[RECORDED INFORMATION Boundary: Start]

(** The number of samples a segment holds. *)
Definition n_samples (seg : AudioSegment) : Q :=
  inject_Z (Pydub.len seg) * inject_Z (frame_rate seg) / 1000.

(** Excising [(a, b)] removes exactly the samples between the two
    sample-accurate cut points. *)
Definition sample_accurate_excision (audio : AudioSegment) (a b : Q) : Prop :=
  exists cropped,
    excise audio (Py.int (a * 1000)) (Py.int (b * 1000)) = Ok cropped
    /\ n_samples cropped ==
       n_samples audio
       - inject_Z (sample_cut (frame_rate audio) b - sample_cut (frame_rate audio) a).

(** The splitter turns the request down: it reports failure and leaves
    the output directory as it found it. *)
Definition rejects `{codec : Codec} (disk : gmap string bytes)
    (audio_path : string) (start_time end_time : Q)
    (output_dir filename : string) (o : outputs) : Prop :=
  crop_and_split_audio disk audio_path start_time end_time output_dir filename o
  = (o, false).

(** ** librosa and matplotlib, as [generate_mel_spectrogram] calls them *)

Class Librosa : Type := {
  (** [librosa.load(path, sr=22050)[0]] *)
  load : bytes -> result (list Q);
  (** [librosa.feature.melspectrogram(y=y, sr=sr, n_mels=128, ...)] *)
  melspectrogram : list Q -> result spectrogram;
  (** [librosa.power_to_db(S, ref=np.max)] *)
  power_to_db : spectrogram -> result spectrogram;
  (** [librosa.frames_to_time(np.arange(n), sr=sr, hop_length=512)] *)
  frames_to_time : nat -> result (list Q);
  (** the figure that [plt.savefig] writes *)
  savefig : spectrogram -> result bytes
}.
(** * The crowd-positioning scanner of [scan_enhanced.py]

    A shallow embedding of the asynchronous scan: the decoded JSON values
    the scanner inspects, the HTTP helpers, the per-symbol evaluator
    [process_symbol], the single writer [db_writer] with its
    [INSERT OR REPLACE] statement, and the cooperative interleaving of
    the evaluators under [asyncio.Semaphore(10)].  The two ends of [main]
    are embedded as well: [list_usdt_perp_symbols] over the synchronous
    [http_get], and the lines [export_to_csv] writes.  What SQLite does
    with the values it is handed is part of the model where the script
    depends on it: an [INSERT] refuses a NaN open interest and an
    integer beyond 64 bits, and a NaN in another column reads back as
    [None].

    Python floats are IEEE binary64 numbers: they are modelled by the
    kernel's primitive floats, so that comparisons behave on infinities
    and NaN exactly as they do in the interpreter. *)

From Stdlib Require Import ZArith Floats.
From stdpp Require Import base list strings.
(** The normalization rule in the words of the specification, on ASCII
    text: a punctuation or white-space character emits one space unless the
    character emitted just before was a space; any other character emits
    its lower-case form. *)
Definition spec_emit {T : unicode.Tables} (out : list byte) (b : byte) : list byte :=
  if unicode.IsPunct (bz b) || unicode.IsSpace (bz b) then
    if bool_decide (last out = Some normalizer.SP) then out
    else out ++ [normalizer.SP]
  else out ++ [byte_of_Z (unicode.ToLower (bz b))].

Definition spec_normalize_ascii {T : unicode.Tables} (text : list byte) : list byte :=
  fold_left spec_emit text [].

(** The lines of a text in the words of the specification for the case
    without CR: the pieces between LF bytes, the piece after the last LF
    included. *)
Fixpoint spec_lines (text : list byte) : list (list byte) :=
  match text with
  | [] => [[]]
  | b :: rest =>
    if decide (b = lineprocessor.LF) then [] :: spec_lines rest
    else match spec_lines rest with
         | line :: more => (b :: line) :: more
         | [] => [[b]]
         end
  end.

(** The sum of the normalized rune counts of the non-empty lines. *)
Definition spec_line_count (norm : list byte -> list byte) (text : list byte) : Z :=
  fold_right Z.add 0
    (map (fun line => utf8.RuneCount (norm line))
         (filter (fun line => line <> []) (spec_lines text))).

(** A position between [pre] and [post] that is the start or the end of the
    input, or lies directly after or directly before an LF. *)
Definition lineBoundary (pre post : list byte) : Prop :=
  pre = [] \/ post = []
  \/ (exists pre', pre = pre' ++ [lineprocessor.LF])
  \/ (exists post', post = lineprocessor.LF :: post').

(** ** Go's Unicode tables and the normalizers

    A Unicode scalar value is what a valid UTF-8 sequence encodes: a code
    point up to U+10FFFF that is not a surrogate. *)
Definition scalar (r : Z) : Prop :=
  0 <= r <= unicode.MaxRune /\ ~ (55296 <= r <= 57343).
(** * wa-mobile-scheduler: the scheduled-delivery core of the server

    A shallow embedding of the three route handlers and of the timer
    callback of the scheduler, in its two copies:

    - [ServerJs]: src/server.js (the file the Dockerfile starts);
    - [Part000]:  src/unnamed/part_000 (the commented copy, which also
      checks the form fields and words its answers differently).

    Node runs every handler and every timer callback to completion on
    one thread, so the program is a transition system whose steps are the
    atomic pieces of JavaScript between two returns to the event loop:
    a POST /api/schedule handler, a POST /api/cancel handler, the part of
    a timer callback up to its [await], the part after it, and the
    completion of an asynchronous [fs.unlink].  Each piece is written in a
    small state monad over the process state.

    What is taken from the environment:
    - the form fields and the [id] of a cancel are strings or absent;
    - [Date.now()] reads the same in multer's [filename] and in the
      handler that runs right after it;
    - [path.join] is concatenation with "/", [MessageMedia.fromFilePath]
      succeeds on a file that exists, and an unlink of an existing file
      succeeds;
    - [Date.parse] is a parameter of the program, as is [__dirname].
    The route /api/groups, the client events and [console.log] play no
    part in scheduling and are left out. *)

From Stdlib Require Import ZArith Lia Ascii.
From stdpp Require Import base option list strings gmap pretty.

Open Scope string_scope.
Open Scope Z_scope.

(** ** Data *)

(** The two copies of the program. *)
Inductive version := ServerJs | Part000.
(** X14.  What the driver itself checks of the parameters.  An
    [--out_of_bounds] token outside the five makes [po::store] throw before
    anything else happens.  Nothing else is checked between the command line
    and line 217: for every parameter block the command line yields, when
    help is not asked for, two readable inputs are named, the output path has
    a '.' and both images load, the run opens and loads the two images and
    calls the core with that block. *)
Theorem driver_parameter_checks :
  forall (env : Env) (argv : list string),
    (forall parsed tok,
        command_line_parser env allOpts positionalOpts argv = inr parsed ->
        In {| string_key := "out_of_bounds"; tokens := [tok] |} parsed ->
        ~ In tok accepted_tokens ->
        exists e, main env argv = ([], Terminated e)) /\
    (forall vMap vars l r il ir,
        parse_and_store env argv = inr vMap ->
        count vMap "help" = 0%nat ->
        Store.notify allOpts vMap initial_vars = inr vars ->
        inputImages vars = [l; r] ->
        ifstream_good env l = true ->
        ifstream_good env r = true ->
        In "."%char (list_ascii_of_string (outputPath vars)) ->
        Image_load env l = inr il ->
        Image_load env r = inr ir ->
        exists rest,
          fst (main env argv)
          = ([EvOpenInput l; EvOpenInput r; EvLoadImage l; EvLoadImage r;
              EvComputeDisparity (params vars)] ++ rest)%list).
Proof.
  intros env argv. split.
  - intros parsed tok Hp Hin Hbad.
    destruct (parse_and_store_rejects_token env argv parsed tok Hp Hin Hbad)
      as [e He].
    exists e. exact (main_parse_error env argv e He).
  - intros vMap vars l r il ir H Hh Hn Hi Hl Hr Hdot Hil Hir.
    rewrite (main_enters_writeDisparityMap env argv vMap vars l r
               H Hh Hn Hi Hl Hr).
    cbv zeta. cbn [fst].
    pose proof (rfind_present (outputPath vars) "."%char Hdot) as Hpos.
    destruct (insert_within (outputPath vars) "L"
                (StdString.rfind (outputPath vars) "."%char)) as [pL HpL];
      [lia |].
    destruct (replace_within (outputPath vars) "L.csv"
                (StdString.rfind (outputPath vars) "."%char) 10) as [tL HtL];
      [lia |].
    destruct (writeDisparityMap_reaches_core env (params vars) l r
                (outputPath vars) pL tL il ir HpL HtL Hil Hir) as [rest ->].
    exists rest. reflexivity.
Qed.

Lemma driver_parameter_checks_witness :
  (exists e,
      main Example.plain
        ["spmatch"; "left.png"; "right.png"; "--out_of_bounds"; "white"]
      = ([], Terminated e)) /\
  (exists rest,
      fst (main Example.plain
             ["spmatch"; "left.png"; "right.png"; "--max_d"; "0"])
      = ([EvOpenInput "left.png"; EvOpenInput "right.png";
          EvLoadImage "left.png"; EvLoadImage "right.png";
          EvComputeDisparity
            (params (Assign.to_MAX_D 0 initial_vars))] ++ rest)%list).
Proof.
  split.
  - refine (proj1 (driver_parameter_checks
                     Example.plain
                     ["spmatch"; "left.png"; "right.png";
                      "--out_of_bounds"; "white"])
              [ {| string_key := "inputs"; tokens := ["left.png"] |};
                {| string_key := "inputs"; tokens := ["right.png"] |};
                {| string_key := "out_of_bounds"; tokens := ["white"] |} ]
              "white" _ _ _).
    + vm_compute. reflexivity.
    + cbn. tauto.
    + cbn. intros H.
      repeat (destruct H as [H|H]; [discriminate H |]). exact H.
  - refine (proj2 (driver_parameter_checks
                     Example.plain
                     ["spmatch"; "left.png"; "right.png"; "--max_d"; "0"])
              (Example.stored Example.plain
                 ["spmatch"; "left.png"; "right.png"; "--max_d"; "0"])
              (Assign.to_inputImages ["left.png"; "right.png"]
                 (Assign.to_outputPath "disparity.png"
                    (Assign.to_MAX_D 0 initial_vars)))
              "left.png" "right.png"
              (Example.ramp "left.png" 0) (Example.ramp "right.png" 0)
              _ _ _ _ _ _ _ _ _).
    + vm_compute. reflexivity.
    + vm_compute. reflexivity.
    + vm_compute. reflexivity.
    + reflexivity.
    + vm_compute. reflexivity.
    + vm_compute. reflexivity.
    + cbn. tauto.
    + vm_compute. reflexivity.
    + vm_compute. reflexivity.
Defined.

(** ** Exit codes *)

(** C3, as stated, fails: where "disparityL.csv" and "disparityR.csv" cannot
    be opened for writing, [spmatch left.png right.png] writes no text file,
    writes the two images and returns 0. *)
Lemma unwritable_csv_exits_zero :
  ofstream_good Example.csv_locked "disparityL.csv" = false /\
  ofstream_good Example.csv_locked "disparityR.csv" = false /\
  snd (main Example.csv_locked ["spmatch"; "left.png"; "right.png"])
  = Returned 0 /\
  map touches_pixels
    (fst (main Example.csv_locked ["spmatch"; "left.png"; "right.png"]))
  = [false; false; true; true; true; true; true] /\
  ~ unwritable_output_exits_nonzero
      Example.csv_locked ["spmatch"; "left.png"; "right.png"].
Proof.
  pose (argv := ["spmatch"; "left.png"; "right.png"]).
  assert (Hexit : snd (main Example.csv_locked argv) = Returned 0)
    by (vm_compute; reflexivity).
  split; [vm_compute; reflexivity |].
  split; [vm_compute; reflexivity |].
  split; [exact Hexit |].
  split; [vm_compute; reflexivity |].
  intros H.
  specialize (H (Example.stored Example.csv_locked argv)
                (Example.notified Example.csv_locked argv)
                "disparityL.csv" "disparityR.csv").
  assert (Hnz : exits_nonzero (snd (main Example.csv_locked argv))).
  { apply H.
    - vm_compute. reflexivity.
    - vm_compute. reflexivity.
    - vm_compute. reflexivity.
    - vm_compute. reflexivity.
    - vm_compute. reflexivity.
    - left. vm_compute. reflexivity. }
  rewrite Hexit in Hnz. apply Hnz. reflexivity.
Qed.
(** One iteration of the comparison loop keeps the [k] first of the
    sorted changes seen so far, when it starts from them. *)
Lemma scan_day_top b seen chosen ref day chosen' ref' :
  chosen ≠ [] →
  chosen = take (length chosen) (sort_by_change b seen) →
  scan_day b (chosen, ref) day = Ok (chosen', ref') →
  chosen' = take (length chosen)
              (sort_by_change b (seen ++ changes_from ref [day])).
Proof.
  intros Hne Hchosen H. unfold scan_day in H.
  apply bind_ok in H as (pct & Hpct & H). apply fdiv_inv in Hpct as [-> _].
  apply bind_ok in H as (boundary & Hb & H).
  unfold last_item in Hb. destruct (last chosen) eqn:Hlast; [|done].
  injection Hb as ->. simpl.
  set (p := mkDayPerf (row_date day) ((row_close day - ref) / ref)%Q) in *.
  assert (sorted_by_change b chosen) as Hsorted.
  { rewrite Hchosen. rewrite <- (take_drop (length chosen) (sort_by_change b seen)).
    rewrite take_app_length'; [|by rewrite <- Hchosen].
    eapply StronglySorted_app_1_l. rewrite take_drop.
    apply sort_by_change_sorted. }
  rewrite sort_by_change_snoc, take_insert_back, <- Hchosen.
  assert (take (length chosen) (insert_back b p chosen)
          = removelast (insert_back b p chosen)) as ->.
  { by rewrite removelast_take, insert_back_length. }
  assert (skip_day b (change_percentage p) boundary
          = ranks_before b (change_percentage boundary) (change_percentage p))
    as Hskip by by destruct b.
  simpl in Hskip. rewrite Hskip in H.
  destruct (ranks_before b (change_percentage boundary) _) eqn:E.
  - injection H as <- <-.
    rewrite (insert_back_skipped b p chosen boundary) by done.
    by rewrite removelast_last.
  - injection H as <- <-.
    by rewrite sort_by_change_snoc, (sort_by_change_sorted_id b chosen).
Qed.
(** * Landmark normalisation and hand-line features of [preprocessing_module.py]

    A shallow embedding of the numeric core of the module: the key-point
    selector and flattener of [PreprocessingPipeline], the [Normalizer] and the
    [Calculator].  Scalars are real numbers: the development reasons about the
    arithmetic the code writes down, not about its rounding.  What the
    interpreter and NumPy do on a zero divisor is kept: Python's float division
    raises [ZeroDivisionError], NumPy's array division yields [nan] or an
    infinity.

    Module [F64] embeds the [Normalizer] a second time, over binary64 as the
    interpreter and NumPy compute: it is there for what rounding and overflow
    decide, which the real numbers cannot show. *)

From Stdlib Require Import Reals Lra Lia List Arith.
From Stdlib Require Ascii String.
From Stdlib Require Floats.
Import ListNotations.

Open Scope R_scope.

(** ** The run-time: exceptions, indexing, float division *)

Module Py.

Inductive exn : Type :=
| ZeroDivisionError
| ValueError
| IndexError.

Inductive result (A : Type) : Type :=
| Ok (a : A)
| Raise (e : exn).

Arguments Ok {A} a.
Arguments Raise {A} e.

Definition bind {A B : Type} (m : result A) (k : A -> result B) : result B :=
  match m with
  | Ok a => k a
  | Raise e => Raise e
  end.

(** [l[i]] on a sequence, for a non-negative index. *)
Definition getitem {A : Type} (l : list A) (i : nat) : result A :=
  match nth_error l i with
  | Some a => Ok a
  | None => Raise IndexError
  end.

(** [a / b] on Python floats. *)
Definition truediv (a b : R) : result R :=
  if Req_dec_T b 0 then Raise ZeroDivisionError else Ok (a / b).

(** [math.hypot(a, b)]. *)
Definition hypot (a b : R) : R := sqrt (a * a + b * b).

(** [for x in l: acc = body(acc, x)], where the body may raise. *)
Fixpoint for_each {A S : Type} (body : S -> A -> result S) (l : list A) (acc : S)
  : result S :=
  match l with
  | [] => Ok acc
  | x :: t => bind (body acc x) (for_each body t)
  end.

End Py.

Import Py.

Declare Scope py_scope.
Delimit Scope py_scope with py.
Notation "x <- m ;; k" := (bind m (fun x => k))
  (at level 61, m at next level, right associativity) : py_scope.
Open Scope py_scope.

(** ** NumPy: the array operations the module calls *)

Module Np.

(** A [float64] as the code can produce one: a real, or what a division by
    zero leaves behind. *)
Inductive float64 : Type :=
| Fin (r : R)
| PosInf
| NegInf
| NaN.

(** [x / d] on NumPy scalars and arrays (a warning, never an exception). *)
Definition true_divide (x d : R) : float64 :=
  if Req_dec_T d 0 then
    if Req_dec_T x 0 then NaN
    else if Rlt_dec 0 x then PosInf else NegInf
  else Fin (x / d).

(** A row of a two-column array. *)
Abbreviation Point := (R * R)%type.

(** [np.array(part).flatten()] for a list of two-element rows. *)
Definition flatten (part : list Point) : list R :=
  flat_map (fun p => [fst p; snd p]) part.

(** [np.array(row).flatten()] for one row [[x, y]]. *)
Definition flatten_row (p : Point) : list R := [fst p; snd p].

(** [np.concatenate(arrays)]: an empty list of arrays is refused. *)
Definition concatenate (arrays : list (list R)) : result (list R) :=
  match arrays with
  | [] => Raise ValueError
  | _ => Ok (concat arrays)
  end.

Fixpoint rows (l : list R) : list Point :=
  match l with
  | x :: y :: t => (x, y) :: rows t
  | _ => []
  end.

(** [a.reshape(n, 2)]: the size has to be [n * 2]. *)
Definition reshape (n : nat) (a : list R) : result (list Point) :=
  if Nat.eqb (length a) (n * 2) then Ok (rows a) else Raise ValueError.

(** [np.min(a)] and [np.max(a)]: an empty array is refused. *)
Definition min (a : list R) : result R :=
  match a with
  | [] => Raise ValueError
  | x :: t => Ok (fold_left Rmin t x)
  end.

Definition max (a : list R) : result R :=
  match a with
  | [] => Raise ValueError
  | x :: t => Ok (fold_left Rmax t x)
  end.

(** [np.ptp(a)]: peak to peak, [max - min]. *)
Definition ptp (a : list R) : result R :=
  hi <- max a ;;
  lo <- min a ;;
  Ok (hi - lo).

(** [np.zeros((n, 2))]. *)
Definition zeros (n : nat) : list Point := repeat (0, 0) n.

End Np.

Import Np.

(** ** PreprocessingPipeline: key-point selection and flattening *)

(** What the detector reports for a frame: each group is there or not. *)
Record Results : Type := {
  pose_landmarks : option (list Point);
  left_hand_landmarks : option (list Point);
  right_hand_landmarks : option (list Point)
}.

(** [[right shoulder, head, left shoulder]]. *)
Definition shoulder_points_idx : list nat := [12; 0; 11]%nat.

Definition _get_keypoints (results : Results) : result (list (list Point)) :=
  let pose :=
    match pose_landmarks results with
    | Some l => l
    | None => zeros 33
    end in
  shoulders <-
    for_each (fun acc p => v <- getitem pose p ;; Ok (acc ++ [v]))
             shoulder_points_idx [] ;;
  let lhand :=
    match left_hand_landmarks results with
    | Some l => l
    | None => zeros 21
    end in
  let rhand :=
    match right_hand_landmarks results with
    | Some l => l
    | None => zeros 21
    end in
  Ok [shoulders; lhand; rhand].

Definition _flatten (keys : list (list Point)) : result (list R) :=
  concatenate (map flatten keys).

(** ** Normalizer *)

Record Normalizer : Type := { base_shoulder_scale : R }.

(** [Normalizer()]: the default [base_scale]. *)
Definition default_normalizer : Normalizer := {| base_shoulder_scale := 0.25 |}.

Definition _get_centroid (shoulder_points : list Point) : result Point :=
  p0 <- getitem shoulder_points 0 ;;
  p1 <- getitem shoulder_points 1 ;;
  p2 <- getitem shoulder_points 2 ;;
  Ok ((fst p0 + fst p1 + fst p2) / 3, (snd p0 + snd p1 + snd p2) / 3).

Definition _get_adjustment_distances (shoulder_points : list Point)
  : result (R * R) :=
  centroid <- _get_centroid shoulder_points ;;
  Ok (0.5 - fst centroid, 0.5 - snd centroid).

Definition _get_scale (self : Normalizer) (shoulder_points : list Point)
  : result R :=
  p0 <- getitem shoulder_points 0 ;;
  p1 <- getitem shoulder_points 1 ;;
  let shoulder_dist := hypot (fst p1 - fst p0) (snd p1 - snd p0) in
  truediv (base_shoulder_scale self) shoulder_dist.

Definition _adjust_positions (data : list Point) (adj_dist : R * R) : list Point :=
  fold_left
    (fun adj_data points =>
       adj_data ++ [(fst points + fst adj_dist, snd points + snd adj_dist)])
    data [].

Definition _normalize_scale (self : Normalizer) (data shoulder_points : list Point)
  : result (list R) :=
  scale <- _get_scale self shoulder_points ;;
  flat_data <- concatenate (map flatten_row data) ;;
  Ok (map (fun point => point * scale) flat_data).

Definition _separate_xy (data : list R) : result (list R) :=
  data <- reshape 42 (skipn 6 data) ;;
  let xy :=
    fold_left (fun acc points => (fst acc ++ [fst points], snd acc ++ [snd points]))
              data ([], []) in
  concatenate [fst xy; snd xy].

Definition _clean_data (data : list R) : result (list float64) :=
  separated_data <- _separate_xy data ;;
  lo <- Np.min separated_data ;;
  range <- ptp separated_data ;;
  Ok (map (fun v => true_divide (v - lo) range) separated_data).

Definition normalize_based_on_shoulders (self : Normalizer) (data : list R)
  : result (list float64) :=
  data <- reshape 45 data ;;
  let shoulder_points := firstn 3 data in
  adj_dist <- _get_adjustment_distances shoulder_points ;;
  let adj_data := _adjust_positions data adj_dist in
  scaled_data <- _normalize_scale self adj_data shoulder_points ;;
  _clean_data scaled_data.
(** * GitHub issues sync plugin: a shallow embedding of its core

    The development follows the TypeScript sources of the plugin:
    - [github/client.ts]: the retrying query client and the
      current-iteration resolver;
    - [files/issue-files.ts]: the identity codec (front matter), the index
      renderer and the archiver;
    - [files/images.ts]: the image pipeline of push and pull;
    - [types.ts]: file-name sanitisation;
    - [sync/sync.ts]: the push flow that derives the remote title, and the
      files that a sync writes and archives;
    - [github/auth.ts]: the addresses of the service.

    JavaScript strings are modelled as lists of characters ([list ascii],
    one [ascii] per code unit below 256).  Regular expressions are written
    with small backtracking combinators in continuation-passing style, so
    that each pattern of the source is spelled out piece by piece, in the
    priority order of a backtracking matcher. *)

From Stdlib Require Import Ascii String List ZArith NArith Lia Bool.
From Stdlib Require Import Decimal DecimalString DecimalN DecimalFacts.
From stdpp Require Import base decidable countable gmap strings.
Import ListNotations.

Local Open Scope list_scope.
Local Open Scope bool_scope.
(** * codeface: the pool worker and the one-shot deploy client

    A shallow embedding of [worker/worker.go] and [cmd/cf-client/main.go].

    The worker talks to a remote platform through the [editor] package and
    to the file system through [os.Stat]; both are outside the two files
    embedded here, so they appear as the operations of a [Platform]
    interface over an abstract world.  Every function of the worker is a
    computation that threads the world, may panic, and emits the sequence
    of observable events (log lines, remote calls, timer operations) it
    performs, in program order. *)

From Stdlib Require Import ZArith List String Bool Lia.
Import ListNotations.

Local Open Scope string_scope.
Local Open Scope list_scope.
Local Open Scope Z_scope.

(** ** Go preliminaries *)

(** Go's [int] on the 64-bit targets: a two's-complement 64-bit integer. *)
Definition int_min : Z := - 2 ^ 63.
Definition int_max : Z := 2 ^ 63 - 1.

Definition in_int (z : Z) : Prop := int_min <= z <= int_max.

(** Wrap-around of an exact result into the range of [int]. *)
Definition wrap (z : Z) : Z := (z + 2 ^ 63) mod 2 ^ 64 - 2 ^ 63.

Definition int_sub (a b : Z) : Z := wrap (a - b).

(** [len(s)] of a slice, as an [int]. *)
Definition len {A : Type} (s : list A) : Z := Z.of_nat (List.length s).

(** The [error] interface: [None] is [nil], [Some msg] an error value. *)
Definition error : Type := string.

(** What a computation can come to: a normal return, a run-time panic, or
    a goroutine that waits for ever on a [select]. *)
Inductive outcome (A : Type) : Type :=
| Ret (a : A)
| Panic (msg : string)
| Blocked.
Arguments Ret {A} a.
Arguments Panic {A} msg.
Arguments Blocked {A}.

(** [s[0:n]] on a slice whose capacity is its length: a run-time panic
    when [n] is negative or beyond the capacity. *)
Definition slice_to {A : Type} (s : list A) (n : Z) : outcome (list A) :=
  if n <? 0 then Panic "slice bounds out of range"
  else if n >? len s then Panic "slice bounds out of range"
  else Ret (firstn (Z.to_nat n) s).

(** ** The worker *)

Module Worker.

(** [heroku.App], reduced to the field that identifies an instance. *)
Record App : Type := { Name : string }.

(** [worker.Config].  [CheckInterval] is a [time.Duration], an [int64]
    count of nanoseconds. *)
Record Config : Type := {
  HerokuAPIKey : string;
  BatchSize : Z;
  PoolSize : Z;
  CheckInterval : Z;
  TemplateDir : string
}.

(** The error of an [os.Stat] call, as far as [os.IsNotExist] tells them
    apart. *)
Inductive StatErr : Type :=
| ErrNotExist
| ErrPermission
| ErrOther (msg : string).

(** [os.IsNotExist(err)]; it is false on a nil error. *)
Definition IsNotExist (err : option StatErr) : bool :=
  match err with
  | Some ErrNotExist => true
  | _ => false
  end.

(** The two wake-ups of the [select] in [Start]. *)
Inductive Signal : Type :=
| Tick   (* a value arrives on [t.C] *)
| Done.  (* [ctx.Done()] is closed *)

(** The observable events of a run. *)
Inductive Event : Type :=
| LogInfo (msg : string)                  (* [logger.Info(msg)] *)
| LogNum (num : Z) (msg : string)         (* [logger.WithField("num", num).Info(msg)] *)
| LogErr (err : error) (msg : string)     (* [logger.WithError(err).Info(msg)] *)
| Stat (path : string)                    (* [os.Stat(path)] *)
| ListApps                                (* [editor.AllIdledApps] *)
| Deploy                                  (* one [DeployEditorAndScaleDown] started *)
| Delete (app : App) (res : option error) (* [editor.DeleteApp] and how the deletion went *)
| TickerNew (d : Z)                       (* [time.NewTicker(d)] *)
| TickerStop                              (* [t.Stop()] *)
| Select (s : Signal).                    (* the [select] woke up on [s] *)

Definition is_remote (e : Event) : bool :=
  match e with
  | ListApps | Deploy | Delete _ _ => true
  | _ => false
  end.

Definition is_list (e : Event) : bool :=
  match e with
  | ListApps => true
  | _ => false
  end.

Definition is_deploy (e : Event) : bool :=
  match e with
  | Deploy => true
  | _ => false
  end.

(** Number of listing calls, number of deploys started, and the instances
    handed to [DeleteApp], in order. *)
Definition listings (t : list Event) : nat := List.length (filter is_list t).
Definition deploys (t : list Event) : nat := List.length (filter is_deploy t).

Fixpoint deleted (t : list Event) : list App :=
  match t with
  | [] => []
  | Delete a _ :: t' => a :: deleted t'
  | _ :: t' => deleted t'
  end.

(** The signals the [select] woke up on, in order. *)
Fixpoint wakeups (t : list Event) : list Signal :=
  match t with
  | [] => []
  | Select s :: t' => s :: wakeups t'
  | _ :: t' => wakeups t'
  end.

[RECORDED INFORMATION Boundary: End]

→ ACTION ITEM
Starting with the line above that holds "(msg : string)." and stopping with the line that holds "(* [editor.AllIdledApps] *)", reproduce each line exactly, omitting all other lines.

→ ANSWER FOR THE TASK
| ErrOther (msg : string).

(** [os.IsNotExist(err)]; it is false on a nil error. *)
Definition IsNotExist (err : option StatErr) : bool :=
  match err with
  | Some ErrNotExist => true
  | _ => false
  end.

(** The two wake-ups of the [select] in [Start]. *)
Inductive Signal : Type :=
| Tick   (* a value arrives on [t.C] *)
| Done.  (* [ctx.Done()] is closed *)

(** The observable events of a run. *)
Inductive Event : Type :=
| LogInfo (msg : string)                  (* [logger.Info(msg)] *)
| LogNum (num : Z) (msg : string)         (* [logger.WithField("num", num).Info(msg)] *)
| LogErr (err : error) (msg : string)     (* [logger.WithError(err).Info(msg)] *)
| Stat (path : string)                    (* [os.Stat(path)] *)
| ListApps                                (* [editor.AllIdledApps] *)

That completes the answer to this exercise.